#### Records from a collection
....

Lemma NoDup_omap_fst {A K B} (f : K * A -> option (B * B)) (key_of : B -> option K) (l : list (K * A)) :
  NoDup l.*1 -> (forall e p, e ∈ l -> f e = Some p -> key_of p.1 = Some e.1) -> NoDup (omap f l).*1.
Proof.
  induction l as [|e l IH]; [constructor|]. simpl. intros Hnd%NoDup_cons Hkey. destruct Hnd as [Hne Hnd].
  assert (IHl : NoDup (omap f l).*1) by (apply IH; [done|intros; apply Hkey; [by right|done]]).
  destruct (f e) as [p|] eqn:Hp; [|done]. simpl. constructor; [|done].
  intros (q & Hq & Hin)%list_elem_of_fmap. apply list_elem_of_omap in Hin as (e' & He' & Hfe').
  apply Hne, list_elem_of_fmap. exists e'. split; [|done].
  pose proof (Hkey e p (list_elem_of_here _ _) Hp) as H1. pose proof (Hkey e' q (list_elem_of_further _ _ _ He') Hfe') as H2.
  rewrite Hq in H1. congruence.
Qed.

Section Match.
Variables (old new : bytes).
Hypothesis (Hold : good old) (Hnew : good new).
Variables (old_lines new_lines : list line).
Hypothesis (Hol : laid old 0 old_lines (length old)) (Hnl : laid new 0 new_lines (length new)).

Definition old_key (i : nat) : option bytes := l ← old_lines !! i; key old l.
Definition new_key (j : nat) : option bytes := l ← new_lines !! j; key new l.

(** Lines with the same content. *)
Definition matching (i j : nat) : Prop := exists k, old_key i = Some k /\ new_key j = Some k.

Lemma matching_lt i j : matching i j -> i < length old_lines /\ j < length new_lines.
Proof.
  intros (k & Hi & Hj). unfold old_key, new_key in *.
  destruct (old_lines !! i) as [l|] eqn:Hl; [|done]. destruct (new_lines !! j) as [l'|] eqn:Hl'; [|done].
  split; by eapply lookup_lt_Some.
Qed.

Lemma old_key_some i : i < length old_lines -> exists l k, old_lines !! i = Some l /\ key old l = Some k.
Proof.
  intros Hi. destruct (line_at _ _ Hi) as [l Hl].
  destruct (line_content old old_lines Hold Hol i l Hl) as (c & k & ? & ? & _). by exists l, k.
Qed.

Lemma new_key_some j : j < length new_lines -> exists l k, new_lines !! j = Some l /\ key new l = Some k.
Proof.
  intros Hj. destruct (line_at _ _ Hj) as [l Hl].
  destruct (line_content new new_lines Hnew Hnl j l Hl) as (c & k & ? & ? & _). by exists l, k.
Qed.

Lemma same_line_at_spec i j :
  i < length old_lines -> j < length new_lines ->
  exists b, same_line_at old new old_lines new_lines i j = Some b /\ (b = true -> matching i j).
Proof.
  intros Hi Hj. destruct (old_key_some i Hi) as (l & k & Hl & Hk), (new_key_some j Hj) as (l' & k' & Hl' & Hk').
  assert (Hm : k = k' -> matching i j).
  { intros <-. exists k. unfold old_key, new_key. by rewrite Hl, Hl'. }
  unfold same_line_at. rewrite Hl, Hl'. simpl. unfold same_line. rewrite Hk, Hk'. simpl.
  case_bool_decide as Heq; simpl; [|by exists false]. destruct (length k =? 0)%nat; simpl; [|by exists true; auto].
  destruct (line_lookup old old_lines Hol i l Hl) as (_ & ? & ? & _), (line_lookup new new_lines Hnl j l' Hl') as (_ & ? & ? & _).
  destruct (byte_slice_some old l.1 l.2) as [a ->]; [lia|done|].
  destruct (byte_slice_some new l'.1 l'.2) as [b ->]; [lia|done|]. simpl. eexists. split; [done|]. auto.
Qed.

(** Pairs of matching lines between [i], [j] and [i'], [j'], none crossing
    another. *)
Fixpoint paired (i j : nat) (l : list (nat * nat)) (i' j' : nat) : Prop :=
  match l with
  | [] => i <= i' /\ j <= j'
  | p :: l => i <= p.1 /\ j <= p.2 /\ matching p.1 p.2 /\ paired (S p.1) (S p.2) l i' j'
  end.

Lemma paired_app i j l a b l' i' j' : paired i j l a b -> paired a b l' i' j' -> paired i j (l ++ l') i' j'.
Proof.
  revert i j. induction l as [|p l IH]; intros i j; simpl.
  - intros [Hi Hj]. destruct l' as [|q l']; simpl; [lia|]. intros (? & ? & ? & ?). split_and!; [lia|lia|done|done].
  - intros (? & ? & ? & ?) Hl'. split_and!; auto.
Qed.

Lemma paired_snoc i j l a b : paired i j l a b -> matching a b -> paired i j (l ++ [(a, b)]) (S a) (S b).
Proof. intros Hl Hm. eapply paired_app; [exact Hl|]. by split_and!. Qed.

Lemma paired_le i j l i' j' : paired i j l i' j' -> i <= i' /\ j <= j'.
Proof.
  revert i j. induction l as [|p l IH]; intros i j; simpl; [done|]. intros (? & ? & _ & Hl).
  specialize (IH _ _ Hl). lia.
Qed.

(** ** The anchors *)

(** What the table of the lines seen says. *)
Definition sound (i i' j j' : nat) (seen : gmap bytes (nat * nat * nat * nat)) : Prop :=
  forall k in_old old_at in_new new_at, seen !! k = Some (in_old, old_at, in_new, new_at) ->
    (in_old <> 0 -> i <= old_at < i' /\ old_key old_at = Some k)
    /\ (in_new <> 0 -> j <= new_at < j' /\ new_key new_at = Some k).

....

#### PROBLEM
Return, from the data above, each line in which the string "auto" appears.

#### RESPONSE AREA
  case_bool_decide as Heq; simpl; [|by exists false]. destruct (length k =? 0)%nat; simpl; [|by exists true; auto].
  destruct (byte_slice_some new l'.1 l'.2) as [b ->]; [lia|done|]. simpl. eexists. split; [done|]. auto.
  - intros (? & ? & ? & ?) Hl'. split_and!; auto.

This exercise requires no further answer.